**About this exercise**. Take the listing below and print exactly the lines starting at the line containing "(** The iteration" and ending at the line containing "(** [*keylight.Client], and", both ends included, and no others.

**Given data**.
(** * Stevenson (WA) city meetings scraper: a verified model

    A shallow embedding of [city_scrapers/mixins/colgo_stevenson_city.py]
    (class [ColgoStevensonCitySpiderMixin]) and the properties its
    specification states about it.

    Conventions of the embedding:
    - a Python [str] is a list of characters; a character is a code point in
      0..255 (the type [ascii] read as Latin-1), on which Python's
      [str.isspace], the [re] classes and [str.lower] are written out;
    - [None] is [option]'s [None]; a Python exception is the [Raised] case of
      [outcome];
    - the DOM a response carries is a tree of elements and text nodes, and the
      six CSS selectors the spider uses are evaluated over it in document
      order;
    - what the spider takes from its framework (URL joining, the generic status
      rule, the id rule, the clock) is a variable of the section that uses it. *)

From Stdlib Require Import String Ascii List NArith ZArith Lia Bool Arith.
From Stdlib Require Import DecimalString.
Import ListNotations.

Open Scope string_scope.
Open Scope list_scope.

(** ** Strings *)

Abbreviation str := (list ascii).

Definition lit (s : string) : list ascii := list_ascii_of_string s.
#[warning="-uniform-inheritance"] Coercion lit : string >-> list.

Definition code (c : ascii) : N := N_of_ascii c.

* * *

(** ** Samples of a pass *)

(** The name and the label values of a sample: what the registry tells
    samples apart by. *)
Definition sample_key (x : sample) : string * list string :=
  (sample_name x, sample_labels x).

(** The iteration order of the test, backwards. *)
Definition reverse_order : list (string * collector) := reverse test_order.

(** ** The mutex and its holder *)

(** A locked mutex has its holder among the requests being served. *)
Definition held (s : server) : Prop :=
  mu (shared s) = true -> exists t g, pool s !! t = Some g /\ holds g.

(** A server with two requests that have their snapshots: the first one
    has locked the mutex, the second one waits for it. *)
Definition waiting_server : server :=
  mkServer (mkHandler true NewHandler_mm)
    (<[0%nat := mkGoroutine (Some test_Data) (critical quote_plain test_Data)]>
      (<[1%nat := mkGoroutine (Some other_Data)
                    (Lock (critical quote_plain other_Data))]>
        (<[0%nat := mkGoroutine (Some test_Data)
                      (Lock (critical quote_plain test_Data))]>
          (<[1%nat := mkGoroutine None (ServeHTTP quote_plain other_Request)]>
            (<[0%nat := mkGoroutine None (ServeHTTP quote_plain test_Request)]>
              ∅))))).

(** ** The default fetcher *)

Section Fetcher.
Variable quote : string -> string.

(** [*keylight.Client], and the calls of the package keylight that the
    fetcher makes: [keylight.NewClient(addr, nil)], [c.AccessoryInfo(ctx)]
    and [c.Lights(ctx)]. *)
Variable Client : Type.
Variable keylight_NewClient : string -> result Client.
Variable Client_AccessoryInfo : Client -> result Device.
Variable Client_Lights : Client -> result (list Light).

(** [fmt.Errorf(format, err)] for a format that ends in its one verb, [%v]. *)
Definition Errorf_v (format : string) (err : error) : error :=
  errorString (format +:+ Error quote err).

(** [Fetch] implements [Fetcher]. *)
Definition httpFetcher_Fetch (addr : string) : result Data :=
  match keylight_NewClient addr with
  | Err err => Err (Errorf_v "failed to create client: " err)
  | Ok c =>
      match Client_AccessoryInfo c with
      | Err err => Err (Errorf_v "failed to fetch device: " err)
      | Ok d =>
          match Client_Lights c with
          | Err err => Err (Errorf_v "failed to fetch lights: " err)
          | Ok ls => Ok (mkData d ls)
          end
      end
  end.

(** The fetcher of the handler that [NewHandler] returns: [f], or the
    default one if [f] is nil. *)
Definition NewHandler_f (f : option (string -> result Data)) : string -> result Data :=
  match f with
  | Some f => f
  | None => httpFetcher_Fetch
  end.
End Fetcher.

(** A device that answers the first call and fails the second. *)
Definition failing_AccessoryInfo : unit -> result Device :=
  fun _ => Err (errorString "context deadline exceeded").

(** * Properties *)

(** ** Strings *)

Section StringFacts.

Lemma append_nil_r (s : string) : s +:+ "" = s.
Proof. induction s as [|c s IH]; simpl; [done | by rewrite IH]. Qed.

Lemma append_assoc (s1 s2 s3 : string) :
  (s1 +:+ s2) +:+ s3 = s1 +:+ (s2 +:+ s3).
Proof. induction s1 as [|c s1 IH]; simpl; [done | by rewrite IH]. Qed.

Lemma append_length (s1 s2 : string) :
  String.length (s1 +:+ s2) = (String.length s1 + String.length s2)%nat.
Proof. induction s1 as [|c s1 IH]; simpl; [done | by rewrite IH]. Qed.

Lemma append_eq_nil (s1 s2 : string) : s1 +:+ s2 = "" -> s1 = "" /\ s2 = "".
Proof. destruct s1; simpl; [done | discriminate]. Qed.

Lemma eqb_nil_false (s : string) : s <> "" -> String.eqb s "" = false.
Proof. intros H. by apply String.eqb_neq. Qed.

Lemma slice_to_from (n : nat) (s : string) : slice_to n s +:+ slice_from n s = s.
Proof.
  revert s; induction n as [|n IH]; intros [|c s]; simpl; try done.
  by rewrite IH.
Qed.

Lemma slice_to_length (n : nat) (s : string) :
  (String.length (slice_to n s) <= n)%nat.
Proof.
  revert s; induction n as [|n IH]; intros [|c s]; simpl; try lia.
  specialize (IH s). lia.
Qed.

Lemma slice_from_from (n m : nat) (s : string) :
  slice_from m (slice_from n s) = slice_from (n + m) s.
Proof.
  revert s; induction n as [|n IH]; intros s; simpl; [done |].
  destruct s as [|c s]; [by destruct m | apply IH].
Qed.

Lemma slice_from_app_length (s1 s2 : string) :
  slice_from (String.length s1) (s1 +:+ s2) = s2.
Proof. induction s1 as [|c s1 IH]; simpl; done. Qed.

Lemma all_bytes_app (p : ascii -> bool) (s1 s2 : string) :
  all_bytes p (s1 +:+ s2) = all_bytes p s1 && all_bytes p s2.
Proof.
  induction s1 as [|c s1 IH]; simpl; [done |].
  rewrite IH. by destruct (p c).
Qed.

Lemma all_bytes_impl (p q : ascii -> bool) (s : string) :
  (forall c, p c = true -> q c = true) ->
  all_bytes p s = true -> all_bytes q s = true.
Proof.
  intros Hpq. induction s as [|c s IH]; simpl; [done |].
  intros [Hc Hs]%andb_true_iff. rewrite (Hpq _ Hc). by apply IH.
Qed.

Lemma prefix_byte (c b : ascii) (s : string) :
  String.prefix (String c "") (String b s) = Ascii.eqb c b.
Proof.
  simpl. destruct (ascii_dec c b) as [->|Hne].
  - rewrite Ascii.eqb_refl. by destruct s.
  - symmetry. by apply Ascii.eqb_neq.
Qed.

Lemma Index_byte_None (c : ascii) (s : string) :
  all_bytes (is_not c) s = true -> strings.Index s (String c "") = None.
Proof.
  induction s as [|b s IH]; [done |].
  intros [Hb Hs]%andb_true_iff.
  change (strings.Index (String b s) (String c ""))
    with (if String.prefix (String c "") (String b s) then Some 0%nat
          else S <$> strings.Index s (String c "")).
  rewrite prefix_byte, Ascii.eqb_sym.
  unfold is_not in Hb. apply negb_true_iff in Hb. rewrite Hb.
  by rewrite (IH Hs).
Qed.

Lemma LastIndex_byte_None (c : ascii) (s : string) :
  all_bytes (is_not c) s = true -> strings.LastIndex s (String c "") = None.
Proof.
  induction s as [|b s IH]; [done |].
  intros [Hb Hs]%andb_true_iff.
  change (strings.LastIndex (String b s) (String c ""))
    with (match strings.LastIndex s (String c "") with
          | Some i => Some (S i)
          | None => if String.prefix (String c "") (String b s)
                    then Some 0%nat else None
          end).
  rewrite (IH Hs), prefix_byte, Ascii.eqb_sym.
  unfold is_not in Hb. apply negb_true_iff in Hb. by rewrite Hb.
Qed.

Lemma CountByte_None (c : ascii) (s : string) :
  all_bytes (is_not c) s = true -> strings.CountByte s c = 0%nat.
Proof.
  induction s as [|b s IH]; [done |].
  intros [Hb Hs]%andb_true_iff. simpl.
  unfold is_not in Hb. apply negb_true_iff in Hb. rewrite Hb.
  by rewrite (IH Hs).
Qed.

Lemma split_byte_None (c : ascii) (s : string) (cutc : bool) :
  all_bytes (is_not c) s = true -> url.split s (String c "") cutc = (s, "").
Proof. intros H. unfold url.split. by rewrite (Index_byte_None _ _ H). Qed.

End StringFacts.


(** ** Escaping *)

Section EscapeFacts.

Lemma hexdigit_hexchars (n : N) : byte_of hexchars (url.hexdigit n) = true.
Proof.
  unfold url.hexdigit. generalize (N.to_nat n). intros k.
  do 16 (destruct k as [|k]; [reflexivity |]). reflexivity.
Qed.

**Task result**.
(** The iteration order of the test, backwards. *)
Definition reverse_order : list (string * collector) := reverse test_order.

(** ** The mutex and its holder *)

(** A locked mutex has its holder among the requests being served. *)
Definition held (s : server) : Prop :=
  mu (shared s) = true -> exists t g, pool s !! t = Some g /\ holds g.

(** A server with two requests that have their snapshots: the first one
    has locked the mutex, the second one waits for it. *)
Definition waiting_server : server :=
  mkServer (mkHandler true NewHandler_mm)
    (<[0%nat := mkGoroutine (Some test_Data) (critical quote_plain test_Data)]>
      (<[1%nat := mkGoroutine (Some other_Data)
                    (Lock (critical quote_plain other_Data))]>
        (<[0%nat := mkGoroutine (Some test_Data)
                      (Lock (critical quote_plain test_Data))]>
          (<[1%nat := mkGoroutine None (ServeHTTP quote_plain other_Request)]>
            (<[0%nat := mkGoroutine None (ServeHTTP quote_plain test_Request)]>
              ∅))))).

(** ** The default fetcher *)

Section Fetcher.
Variable quote : string -> string.

(** [*keylight.Client], and the calls of the package keylight that the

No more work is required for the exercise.